# [BRIEF]
The answer must be an exact copy of the lines from the one containing "rewrite (proj2 (Z.ltb_lt" through the final line of the material, both included, and nothing else.
════════════════════
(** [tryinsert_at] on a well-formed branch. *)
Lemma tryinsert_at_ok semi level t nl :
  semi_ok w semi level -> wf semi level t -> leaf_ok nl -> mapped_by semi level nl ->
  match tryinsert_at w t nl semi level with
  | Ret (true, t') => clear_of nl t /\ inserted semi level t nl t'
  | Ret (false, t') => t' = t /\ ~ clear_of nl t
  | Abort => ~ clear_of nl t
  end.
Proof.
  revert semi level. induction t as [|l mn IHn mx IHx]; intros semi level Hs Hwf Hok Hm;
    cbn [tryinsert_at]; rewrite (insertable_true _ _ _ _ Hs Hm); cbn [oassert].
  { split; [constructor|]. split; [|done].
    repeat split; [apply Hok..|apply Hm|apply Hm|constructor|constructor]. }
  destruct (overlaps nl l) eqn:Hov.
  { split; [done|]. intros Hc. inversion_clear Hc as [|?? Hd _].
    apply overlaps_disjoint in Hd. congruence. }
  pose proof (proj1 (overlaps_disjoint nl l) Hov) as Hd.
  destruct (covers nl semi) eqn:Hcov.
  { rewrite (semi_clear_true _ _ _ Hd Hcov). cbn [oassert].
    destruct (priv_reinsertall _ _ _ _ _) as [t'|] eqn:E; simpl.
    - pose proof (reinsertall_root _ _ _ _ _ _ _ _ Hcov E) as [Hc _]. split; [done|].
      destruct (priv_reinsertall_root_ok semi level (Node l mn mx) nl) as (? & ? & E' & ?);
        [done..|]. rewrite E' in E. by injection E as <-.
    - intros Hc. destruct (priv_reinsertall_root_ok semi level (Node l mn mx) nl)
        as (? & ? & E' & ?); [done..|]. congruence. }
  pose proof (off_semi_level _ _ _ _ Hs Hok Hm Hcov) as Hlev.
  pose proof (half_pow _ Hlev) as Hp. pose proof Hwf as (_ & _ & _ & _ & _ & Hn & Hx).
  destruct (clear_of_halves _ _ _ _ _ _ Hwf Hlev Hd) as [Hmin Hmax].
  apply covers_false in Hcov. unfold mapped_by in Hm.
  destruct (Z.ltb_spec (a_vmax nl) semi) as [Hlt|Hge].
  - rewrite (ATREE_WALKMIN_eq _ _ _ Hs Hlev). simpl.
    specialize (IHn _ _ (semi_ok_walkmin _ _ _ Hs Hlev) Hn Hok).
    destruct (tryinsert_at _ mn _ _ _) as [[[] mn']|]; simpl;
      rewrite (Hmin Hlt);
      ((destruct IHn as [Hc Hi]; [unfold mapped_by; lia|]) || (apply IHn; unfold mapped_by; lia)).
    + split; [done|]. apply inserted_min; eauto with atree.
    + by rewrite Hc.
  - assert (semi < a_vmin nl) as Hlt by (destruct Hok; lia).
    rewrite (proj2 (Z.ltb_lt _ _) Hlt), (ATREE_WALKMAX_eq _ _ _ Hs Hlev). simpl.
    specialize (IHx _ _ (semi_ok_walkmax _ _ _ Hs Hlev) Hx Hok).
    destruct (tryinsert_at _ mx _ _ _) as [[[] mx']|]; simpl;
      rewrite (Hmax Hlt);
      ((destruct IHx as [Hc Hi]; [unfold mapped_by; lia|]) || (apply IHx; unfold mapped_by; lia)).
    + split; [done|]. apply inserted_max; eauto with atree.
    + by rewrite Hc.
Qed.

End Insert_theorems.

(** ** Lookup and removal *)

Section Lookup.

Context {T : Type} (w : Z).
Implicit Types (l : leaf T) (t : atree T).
════════════════════
# [WRITTEN SOLUTION]
    rewrite (proj2 (Z.ltb_lt _ _) Hlt), (ATREE_WALKMAX_eq _ _ _ Hs Hlev). simpl.
    specialize (IHx _ _ (semi_ok_walkmax _ _ _ Hs Hlev) Hx Hok).
    destruct (tryinsert_at _ mx _ _ _) as [[[] mx']|]; simpl;
      rewrite (Hmax Hlt);
      ((destruct IHx as [Hc Hi]; [unfold mapped_by; lia|]) || (apply IHx; unfold mapped_by; lia)).
    + split; [done|]. apply inserted_max; eauto with atree.
    + by rewrite Hc.
Qed.

End Insert_theorems.

(** ** Lookup and removal *)

Section Lookup.

Context {T : Type} (w : Z).
Implicit Types (l : leaf T) (t : atree T).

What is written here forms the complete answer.